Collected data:
···

(** The only error a conversion to a string throws. *)
Lemma ToString_throws (v : value) (t : Thrown) :
  ToString v = Throw t -> t = TypeError "Cannot convert object to primitive value".
Proof.
  revert t. induction v using value_nested_ind; intros t; cbn [ToString];
    try discriminate.
  - destruct (mapM _ items) as [parts | t'] eqn:E; cbn [bind]; [discriminate |].
    intros Ht. injection Ht as <-.
    revert t' E.
    apply (mapM_Forall_throws _ items
             (fun t => t = TypeError "Cannot convert object to primitive value")).
    eapply Forall_impl; [| exact H].
    intros x Hx t. destruct x; try discriminate; apply Hx.
  - destruct (lookup "toString" props); [| discriminate].
    intros Ht. now injection Ht as <-.
Qed.

Lemma throwsNative_ToString (v : value) : throwsNative (ToString v).
Proof. intros t H. rewrite (ToString_throws v t H). apply native_TypeError. Qed.

Lemma throwsNative_get (v : value) (k : string) : throwsNative (get v k).
Proof. destruct v; cbn [get]; try apply throwsNative_Ok; apply throwsNative_TypeError. Qed.

Lemma throwsNative_getOpt (v : value) (k : string) : throwsNative (getOpt v k).
Proof. rewrite getOpt_field. apply throwsNative_Ok. Qed.

Lemma throwsNative_read (v : value) (k : string) : throwsNative (read v k).
Proof. destruct v; cbn [read]; try apply throwsNative_Ok; apply throwsNative_TypeError. Qed.

Lemma throwsNative_memberString (m : Member) : throwsNative (memberString m).
Proof.
  destruct m as [v | n | []]; cbn [memberString];
    try apply throwsNative_Ok. apply throwsNative_ToString.
Qed.

(** A scalar converts to its text. *)
Lemma ToString_scalar (v : value) : scalar v = true -> ToString v = Ok (scalarText v).
Proof. destruct v; cbn; intros H; try discriminate; reflexivity. Qed.
(** ** Error taxonomy *)

Lemma base_constructor_kind m s c r : kind (new_SegmentApiError m s c r) = Generic.
Proof. reflexivity. Qed.

(** The error thrown for an unclassified failure is the Generic one with the
    default flag, or the [TypeError] of the conversion of its message. *)
Lemma generic_flag (message : value) (r : Response) (log log' : list Request)
  (e : SegmentApiError) :
  @throwGeneric value message r log = (Throw (ThrownApi e), log') ->
  retryable e = kindRetryable (kind e).
Proof.
  unfold throwGeneric, throw, genericError.
  destruct (ToString message) as [m | t] eqn:E.
  - intros H. inversion H. reflexivity.
  - rewrite (ToString_throws _ _ E). discriminate.
Qed.

(** Every error of the taxonomy that one of the two request helpers throws
    carries the flag of its kind: the helpers call the base constructor with
    its default flag only. *)
Lemma client_errors_flag_by_kind (transport : Request -> FetchOutcome)
  (this : SegmentClientImpl) (log log' : list Request) (e : SegmentApiError) :
  (forall endpoint payload,
      trackingRequest transport this endpoint payload log = (Throw (ThrownApi e), log') ->
      retryable e = kindRetryable (kind e))
  /\ (forall endpoint options,
         publicApiRequest transport this endpoint options log = (Throw (ThrownApi e), log') ->
         retryable e = kindRetryable (kind e)).
Proof.
  split.
  - intros endpoint payload.
    unfold trackingRequest, nbind, lift, fetch, throw, getTrackingHeaders, genericError.
    destruct (present (writeKey (credentials this))); cbn [negb];
      [| intros H; inversion H; reflexivity].
    match goal with |- context [transport ?r] => destruct (transport r) as [r' | err] end;
      [| discriminate].
    destruct (status r' =? 429)%Z; [intros H; inversion H; reflexivity |].
    destruct ((status r' =? 401) || (status r' =? 403))%Z;
      [intros H; inversion H; reflexivity |].
    destruct (negb (ok r')); [apply generic_flag |].
    unfold Response_json. destruct (parsed r'); discriminate.
  - intros endpoint options.
    unfold publicApiRequest, nbind, lift, fetch, throw, ret, getPublicApiHeaders, genericError.
    destruct (present (accessToken (credentials this))); cbn [negb];
      [| intros H; inversion H; reflexivity].
    match goal with |- context [transport ?r] => destruct (transport r) as [r' | err] end;
      [| discriminate].
    destruct (status r' =? 429)%Z; [intros H; inversion H; reflexivity |].
    destruct ((status r' =? 401) || (status r' =? 403))%Z;
      [intros H; inversion H; reflexivity |].
    destruct (negb (ok r')); [apply generic_flag |].
    destruct (status r' =? 204)%Z; [discriminate |].
    unfold Response_json. destruct (parsed r'); discriminate.
Qed.

Lemma kindRetryable_true (k : Kind) : kindRetryable k = true <-> k = RateLimited.
Proof. destruct k; cbn; split; congruence. Qed.

(** C6, as stated, fails: two Generic errors built by the base constructor
    differ in their flag, so no function of the kind gives the flag. *)
Lemma retryable_not_a_function_of_kind :
  ~ (exists f : Kind -> bool,
       forall c : Construction, retryable (construct c) = f (kind (construct c))).
Proof.
  intros [f Hf].
  pose proof (Hf (NewSegmentApiError "upstream busy" (Some (Int 503)) None (Some true))) as H1.
  pose proof (Hf (NewSegmentApiError "upstream busy" (Some (Int 503)) None None)) as H2.
  cbn in H1, H2. congruence.
Qed.

(** C6 (amended): the five subclass constructors fix the retryable flag by
    the kind, true for RateLimited only; the base constructor, which builds
    the Generic errors, takes the flag as its optional fourth argument and
    defaults it to false. The request helpers pass no flag, so on every
    error they throw the flag is the one of the kind. *)
Theorem retryable_by_constructor :
  (forall c : Construction,
      retryable (construct c)
      = match c with
        | NewSegmentApiError _ _ _ r => flagOrDefault r
        | _ => kindRetryable (kind (construct c))
        end)
  /\ (forall transport this log log' e,
         (forall endpoint payload,
             trackingRequest transport this endpoint payload log
             = (Throw (ThrownApi e), log') ->
             retryable e = kindRetryable (kind e))
         /\ (forall endpoint options,
                publicApiRequest transport this endpoint options log
                = (Throw (ThrownApi e), log') ->
                retryable e = kindRetryable (kind e))).
Proof.
  split.
  - intros c. destruct c; reflexivity.
  - intros. apply client_errors_flag_by_kind.
Qed.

···

### [THE TASK]
Exact copies of all the entries above should be returned.

### [ANSWER]
(** The only error a conversion to a string throws. *)
Lemma ToString_throws (v : value) (t : Thrown) :
  ToString v = Throw t -> t = TypeError "Cannot convert object to primitive value".
Proof.
  revert t. induction v using value_nested_ind; intros t; cbn [ToString];
    try discriminate.
  - destruct (mapM _ items) as [parts | t'] eqn:E; cbn [bind]; [discriminate |].
    intros Ht. injection Ht as <-.
    revert t' E.
    apply (mapM_Forall_throws _ items
             (fun t => t = TypeError "Cannot convert object to primitive value")).
    eapply Forall_impl; [| exact H].
    intros x Hx t. destruct x; try discriminate; apply Hx.
  - destruct (lookup "toString" props); [| discriminate].
    intros Ht. now injection Ht as <-.
Qed.

Lemma throwsNative_ToString (v : value) : throwsNative (ToString v).
Proof. intros t H. rewrite (ToString_throws v t H). apply native_TypeError. Qed.

Lemma throwsNative_get (v : value) (k : string) : throwsNative (get v k).
Proof. destruct v; cbn [get]; try apply throwsNative_Ok; apply throwsNative_TypeError. Qed.

Lemma throwsNative_getOpt (v : value) (k : string) : throwsNative (getOpt v k).
Proof. rewrite getOpt_field. apply throwsNative_Ok. Qed.

Lemma throwsNative_read (v : value) (k : string) : throwsNative (read v k).
Proof. destruct v; cbn [read]; try apply throwsNative_Ok; apply throwsNative_TypeError. Qed.

Lemma throwsNative_memberString (m : Member) : throwsNative (memberString m).
Proof.
  destruct m as [v | n | []]; cbn [memberString];
    try apply throwsNative_Ok. apply throwsNative_ToString.
Qed.

(** A scalar converts to its text. *)
Lemma ToString_scalar (v : value) : scalar v = true -> ToString v = Ok (scalarText v).
Proof. destruct v; cbn; intros H; try discriminate; reflexivity. Qed.
(** ** Error taxonomy *)

Lemma base_constructor_kind m s c r : kind (new_SegmentApiError m s c r) = Generic.
Proof. reflexivity. Qed.

(** The error thrown for an unclassified failure is the Generic one with the
    default flag, or the [TypeError] of the conversion of its message. *)
Lemma generic_flag (message : value) (r : Response) (log log' : list Request)
  (e : SegmentApiError) :
  @throwGeneric value message r log = (Throw (ThrownApi e), log') ->
  retryable e = kindRetryable (kind e).
Proof.
  unfold throwGeneric, throw, genericError.
  destruct (ToString message) as [m | t] eqn:E.
  - intros H. inversion H. reflexivity.
  - rewrite (ToString_throws _ _ E). discriminate.
Qed.

(** Every error of the taxonomy that one of the two request helpers throws
    carries the flag of its kind: the helpers call the base constructor with
    its default flag only. *)
Lemma client_errors_flag_by_kind (transport : Request -> FetchOutcome)
  (this : SegmentClientImpl) (log log' : list Request) (e : SegmentApiError) :
  (forall endpoint payload,
      trackingRequest transport this endpoint payload log = (Throw (ThrownApi e), log') ->
      retryable e = kindRetryable (kind e))
  /\ (forall endpoint options,
         publicApiRequest transport this endpoint options log = (Throw (ThrownApi e), log') ->
         retryable e = kindRetryable (kind e)).
Proof.
  split.
  - intros endpoint payload.
    unfold trackingRequest, nbind, lift, fetch, throw, getTrackingHeaders, genericError.
    destruct (present (writeKey (credentials this))); cbn [negb];
      [| intros H; inversion H; reflexivity].
    match goal with |- context [transport ?r] => destruct (transport r) as [r' | err] end;
      [| discriminate].
    destruct (status r' =? 429)%Z; [intros H; inversion H; reflexivity |].
    destruct ((status r' =? 401) || (status r' =? 403))%Z;
      [intros H; inversion H; reflexivity |].
    destruct (negb (ok r')); [apply generic_flag |].
    unfold Response_json. destruct (parsed r'); discriminate.
  - intros endpoint options.
    unfold publicApiRequest, nbind, lift, fetch, throw, ret, getPublicApiHeaders, genericError.
    destruct (present (accessToken (credentials this))); cbn [negb];
      [| intros H; inversion H; reflexivity].
    match goal with |- context [transport ?r] => destruct (transport r) as [r' | err] end;
      [| discriminate].
    destruct (status r' =? 429)%Z; [intros H; inversion H; reflexivity |].
    destruct ((status r' =? 401) || (status r' =? 403))%Z;
      [intros H; inversion H; reflexivity |].
    destruct (negb (ok r')); [apply generic_flag |].
    destruct (status r' =? 204)%Z; [discriminate |].
    unfold Response_json. destruct (parsed r'); discriminate.
Qed.

Lemma kindRetryable_true (k : Kind) : kindRetryable k = true <-> k = RateLimited.
Proof. destruct k; cbn; split; congruence. Qed.

(** C6, as stated, fails: two Generic errors built by the base constructor
    differ in their flag, so no function of the kind gives the flag. *)
Lemma retryable_not_a_function_of_kind :
  ~ (exists f : Kind -> bool,
       forall c : Construction, retryable (construct c) = f (kind (construct c))).
Proof.
  intros [f Hf].
  pose proof (Hf (NewSegmentApiError "upstream busy" (Some (Int 503)) None (Some true))) as H1.
  pose proof (Hf (NewSegmentApiError "upstream busy" (Some (Int 503)) None None)) as H2.
  cbn in H1, H2. congruence.
Qed.

(** C6 (amended): the five subclass constructors fix the retryable flag by
    the kind, true for RateLimited only; the base constructor, which builds
    the Generic errors, takes the flag as its optional fourth argument and
    defaults it to false. The request helpers pass no flag, so on every
    error they throw the flag is the one of the kind. *)
Theorem retryable_by_constructor :
  (forall c : Construction,
      retryable (construct c)
      = match c with
        | NewSegmentApiError _ _ _ r => flagOrDefault r
        | _ => kindRetryable (kind (construct c))
        end)
  /\ (forall transport this log log' e,
         (forall endpoint payload,
             trackingRequest transport this endpoint payload log
             = (Throw (ThrownApi e), log') ->
             retryable e = kindRetryable (kind e))
         /\ (forall endpoint options,
                publicApiRequest transport this endpoint options log
                = (Throw (ThrownApi e), log') ->
                retryable e = kindRetryable (kind e))).
Proof.
  split.
  - intros c. destruct c; reflexivity.
  - intros. apply client_errors_flag_by_kind.
Qed.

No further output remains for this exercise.